This effect is known as quantum superposition. At the level of a single qubit, it’s not very useful. If you add another qubit, however, things become interesting. “When you have two quantum bits you can simultaneously program zero-zero, zero-one, one-zero, one-one,” Hensinger says. “You can store all these possible combinations into these two quantum bits, and now, when these two quantum bits go into the processor, the quantum processor does all the calculation simultaneously.”

Consequently, a quantum computer’s potential processing power increases exponentially with the number of qubits added. The threshold where quantum computers can outperform regular computers at certain tasks – a point known as the quantum supremacy – is around 50 qubits. At that point, a quantum computer would be capable of performing over a quadrillion computations simultaneously.

Reaching the milestone

That sounds impressive, but getting to the 50-qubit mark is tough – one of the reasons why we’re still talking about quantum computers in labs rather than server stacks. Quantum states are extremely fragile. Any interactions with the environment can easily destroy a quantum state. Simply observing a qubit in action can force it to occupy a single state – destroying the superposition. It’s like working with a socially averse, genius mathematician who can only work if left alone. If she so much as senses someone else in the room, she’ll physically collapse and be unable to function.

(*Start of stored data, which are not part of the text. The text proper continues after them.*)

(* ===== verification/Ast.v ===== *)
(** * Ast: the statement classes of parser.h

    parser.h declares an abstract [struct Statement] and one subclass
    per statement form; the parser allocates them and the interpreter
    tells them apart with [dynamic_pointer_cast].  Here they are the
    constructors of one inductive type, and the interpreter's chain of
    casts is a [match].

    The fields are those parser.cpp writes and interpreter.cpp reads:
    [SetStatement] and [SetDefaultStatement] carry the vectors [parts]
    and [isLiteral].  (parser.h itself still declares a single [value]
    and a flag [isVariable] for these two classes, which no code
    uses.)

    [wf_statement] is what the parser promises the interpreter: [parts]
    and [isLiteral] have the same length and are not empty, so that the
    interpreter's [isLiteral[i]] stays in bounds. *)

From stdpp Require Import base tactics option list strings.
From S2P Require Import Prelude.

Inductive Backend : Set :=
| GLSL | HLSL | MSL | SPIRV | UNKNOWN.

#[export] Instance Backend_eq_dec : EqDecision Backend.
Proof. solve_decision. Defined.

#[warnings="-register-all"]
Inductive Statement : Set :=
| MacroDefStatement (varName macroName : string)
| SetStatement (varName backend : string) (parts : list string)
    (isLiteral : list bool) (isReadFromFile : bool)
| StringDeclaration (name expression : string)
| SetDefaultStatement (varName : string) (parts : list string)
    (isLiteral : list bool) (isReadFromFile : bool)
| LazyStatement (varName : string)
| BooleanDeclaration (name : string) (value : bool)
| IfStatement (conditionVar : string) (body : list Statement)
| GenerateAllStatement
| GenerateSelectStatement (backends : list Backend)
| PrintStatement (expression : string).

(** The nesting depth of [if] blocks. *)
Fixpoint depth (s : Statement) : nat :=
  match s with
  | IfStatement _ body => S (foldr (fun s' d => Nat.max (depth s') d) 0 body)
  | _ => 0
  end.

(** The number of statements, nested ones included. *)
Fixpoint size (s : Statement) : nat :=
  match s with
  | IfStatement _ body => S (foldr (fun s' n => size s' + n) 0 body)
  | _ => 1
  end.

(** [P] holds of a statement and of every statement nested in it. *)
Fixpoint everywhere (P : Statement -> Prop) (s : Statement) : Prop :=
  P s /\
  match s with
  | IfStatement _ body => foldr (fun s' Q => everywhere P s' /\ Q) True body
  | _ => True
  end.

(** The argument vectors of a setter agree in length and are not empty. *)
Definition wf_parts (parts : list string) (isLiteral : list bool) : Prop :=
  length parts = length isLiteral /\ parts <> [].

Definition wf_setter (s : Statement) : Prop :=
  match s with
  | SetStatement _ _ parts isLiteral _ => wf_parts parts isLiteral
  | SetDefaultStatement _ parts isLiteral _ => wf_parts parts isLiteral
  | _ => True
  end.

(** What the parser promises the interpreter. *)
Definition wf_statement : Statement -> Prop := everywhere wf_setter.

(** The names a setter of a scanned script can carry as its backend:
    what follows the first underscore of a reserved word that has one
    and does not contain "default". *)
Definition source_backends : list string :=
  ["glsl"; "hlsl"; "msl"; "spirv"; "all"; "select"]%string.

(** What holds of a statement parsed from a scanned script, beyond
    [wf_setter]: it is no [StringDeclaration], and a setter has exactly
    one argument. *)
Definition source_form (s : Statement) : Prop :=
  match s with
  | StringDeclaration _ _ => False
  | SetStatement _ backend parts isLiteral _ =>
      length parts = 1 /\ backend ∈ source_backends
  | SetDefaultStatement _ parts isLiteral _ => length parts = 1
  | _ => True
  end.

Definition from_source : Statement -> Prop := everywhere source_form.

(** Induction through the body of [IfStatement]. *)
Section StatementInd.
Context (P : Statement -> Prop).
Context (HMacroDef : forall v m, P (MacroDefStatement v m)).
Context (HSet : forall v b ps ls r, P (SetStatement v b ps ls r)).
Context (HString : forall n e, P (StringDeclaration n e)).
Context (HSetDefault : forall v ps ls r, P (SetDefaultStatement v ps ls r)).
Context (HLazy : forall v, P (LazyStatement v)).
Context (HBoolean : forall n b, P (BooleanDeclaration n b)).
Context (HIf : forall c body, Forall P body -> P (IfStatement c body)).
Context (HGenerateAll : P GenerateAllStatement).
Context (HGenerateSelect : forall bs, P (GenerateSelectStatement bs)).
Context (HPrint : forall e, P (PrintStatement e)).

Fixpoint Statement_nested_ind (s : Statement) : P s :=
  match s with
  | MacroDefStatement v m => HMacroDef v m
  | SetStatement v b ps ls r => HSet v b ps ls r
  | StringDeclaration n e => HString n e
  | SetDefaultStatement v ps ls r => HSetDefault v ps ls r
  | LazyStatement v => HLazy v
  | BooleanDeclaration n b => HBoolean n b
  | IfStatement c body =>
      HIf c body
        ((fix go (l : list Statement) : Forall P l :=
            match l with
            | [] => Forall_nil_2 P
            | s' :: l' => Forall_cons_2 P s' l' (Statement_nested_ind s') (go l')
            end) body)
  | GenerateAllStatement => HGenerateAll
  | GenerateSelectStatement bs => HGenerateSelect bs
  | PrintStatement e => HPrint e
  end.
End StatementInd.

Lemma everywhere_if P c body :
  everywhere P (IfStatement c body) <->
  P (IfStatement c body) /\ Forall (everywhere P) body.
Proof.
  simpl. apply and_iff_compat_l.
  induction body as [|s body IH]; simpl.
  - split; [constructor|done].
  - by rewrite Forall_cons, IH.
Qed.

Lemma everywhere_leaf P s :
  (forall c body, s <> IfStatement c body) -> everywhere P s <-> P s.
Proof. destruct s; simpl; try tauto. intros H. by destruct (H conditionVar body). Qed.

Lemma everywhere_here P s : everywhere P s -> P s.
Proof. destruct s; simpl; tauto. Qed.

Lemma everywhere_impl (P Q : Statement -> Prop) s :
  (forall s', P s' -> Q s') -> everywhere P s -> everywhere Q s.
Proof.
  intros HPQ. induction s using Statement_nested_ind;
    try (simpl; intros [? ?]; by auto).
  rewrite !everywhere_if. intros [? Hb]. split; [auto|].
  apply Forall_forall. rewrite Forall_forall in H, Hb. auto.
Qed.

Lemma wf_statement_if c body :
  wf_statement (IfStatement c body) <-> Forall wf_statement body.
Proof. unfold wf_statement. rewrite everywhere_if. simpl. tauto. Qed.

Lemma from_source_if c body :
  from_source (IfStatement c body) <-> Forall from_source body.
Proof. unfold from_source. rewrite everywhere_if. simpl. tauto. Qed.

#[export] Instance wf_parts_dec parts isLiteral :
  Decision (wf_parts parts isLiteral).
Proof. unfold wf_parts. apply _. Defined.
(** What follows the first underscore of a reserved word that has one
    and does not contain "default". *)
Lemma keyword_backend func underscore :
  func ∈ Tokenizer.keywords ->
  find func "default" = None -> find func "_" = Some underscore ->
  from_pos func (underscore + 1) ∈ source_backends.
Proof.
  unfold Tokenizer.keywords. rewrite !elem_of_cons, elem_of_nil.
  intros Hin Hd Hu.
  repeat destruct Hin as [->|Hin]; try done;
    vm_compute in Hd, Hu; simplify_eq;
    apply (bool_decide_unpack _); by vm_compute.
Qed.

(** No scanned token is a [Plus]. *)
Lemma token_ok_not_plus toks tok :
  Forall token_ok toks -> tok ∈ toks ->
  Token.type tok <> TokenType.Plus.
Proof.
  intros Hall Hin Hty. rewrite Forall_forall in Hall.
  specialize (Hall _ Hin). unfold token_ok in Hall. by rewrite Hty in Hall.
Qed.

Lemma token_ok_keyword toks tok :
  Forall token_ok toks -> tok ∈ toks ->
  Token.type tok = TokenType.Keyword ->
  Token.value tok ∈ Tokenizer.keywords.
Proof.
  intros Hall Hin Hty. rewrite Forall_forall in Hall.
  specialize (Hall _ Hin). unfold token_ok in Hall. by rewrite Hty in Hall.
Qed.

Lemma cur_elem_of p0 p tok :
  le p0 p -> cur p = Some tok -> tok ∈ tokens p0.
Proof.
  intros Hle Hc. rewrite <-(parser_le_tokens _ _ Hle).
  by eapply list_elem_of_lookup_2.
Qed.

(** [match_ Plus] as a loop test: it moves on, and on scanned tokens
    it never succeeds. *)
Lemma match_plus_spec p0 p (I : Prop) :
  le p0 p ->
  wp (match_ TokenType.Plus) p
     (fun b p' => le p0 p' /\ (b = true -> lt p p')
                  /\ (b = true -> Forall token_ok (tokens p0) -> I)
                  /\ (b = false -> p' = p))
     parse_error.
Proof.
  intros Hle. apply wp_parser_match; [by eauto with slayout|done|..].
  - intros tok Hc Hty Hlt. split_and!; [by eauto with slayout|done| |done].
    intros _ Hall. by destruct (token_ok_not_plus _ tok Hall (cur_elem_of _ _ _ Hle Hc)).
  - intros. by split_and!.
Qed.

Lemma previous_spec p0 p E :
  lt p0 p -> wp previous p (fun _ p' => p' = p) E.
Proof. intros. by eapply wp_previous. Qed.

Lemma parse_part_spec p0 p func parts isLiteral :
  le p0 p ->
  wp (parse_part func (parts, isLiteral)) p
     (fun acc p' => lt p0 p' /\ lt p p'
                    /\ length acc.1 = S (length parts)
                    /\ length acc.2 = S (length isLiteral))
     parse_error.
Proof.
  intros Hle. unfold parse_part.
  assert (wf p) by eauto with slayout.
  apply wp_bind, wp_parser_match; [done..| |].
  { intros tok Hc Hty Hlt. wp_use previous_spec. intros tok' p' ->.
    apply wp_ret. simpl. rewrite !length_app. simpl.
    split_and!; [by eauto with slayout|done|lia..]. }
  intros _ _ _. apply wp_bind, wp_parser_match; [done..| |].
  { intros tok Hc Hty Hlt. wp_use previous_spec. intros tok' p' ->.
    apply wp_ret. simpl. rewrite !length_app. simpl.
    split_and!; [by eauto with slayout|done|lia..]. }
  intros. auto with slayout.
Qed.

Avoiding this problem requires intense and ingenious engineering. Currently, there are several different approaches to building a quantum computer. The first of these is superconducting quantum computing, which is the method employed by Google, IBM and Intel. This basically involves cooling the microchip that carries the circuitry right down to the edge of absolute zero (-273.15°C). This enables current to flow with almost no resistance, the ideal environment for quantum states.

The second method is known as ion-trap quantum computing, which is the area Hensinger specialises in. This method also involves cooling the qubits to absolute zero, but instead it’s performed by shining two lasers at the atoms which form the qubits and tuning the frequency so the lasers cool the atom directly. It also has another effect. “There’s something which is more exciting about trapped ions, which is the ion actually levitates,” says Hesigner. “They’re not coupled to anything. And this is why it’s so easy to manipulate trapped ions to make quantum gates.”

(A trapped ion quantum computer uses two lasers to cool the qubits to almost absolute zero)

Both approaches are perfectly viable for building small-scale quantum computers. The current record is around 17 qubits, and both Google and IBM are working on 50-qubit superconducting quantum computers (in fact, IBM recently tested a prototype of a 50-qubit quantum processor). But hitting quantum supremacy is only the first step. To make a quantum computer that can do anything practical requires many more qubits, running into the billions depending on the problem you’re trying to solve. For these kinds of machines, the current architectures are simply not practical. Such machines would be mind-bogglingly huge and enormously expensive to build and power.

The D-Wave alternative

There is another approach to quantum computing. You may have heard of a company called D-Wave, which has constructed quantum computers with a far greater number of qubits than anyone else in the field, most recently claiming to have built a machine of more than 2,000 qubits. But D-Wave’s machines are very different beasts to those being built by Google and IBM. D-Wave’s computers are what’s known as quantum annealers, and they operate via a method known as adiabatic quantum computing.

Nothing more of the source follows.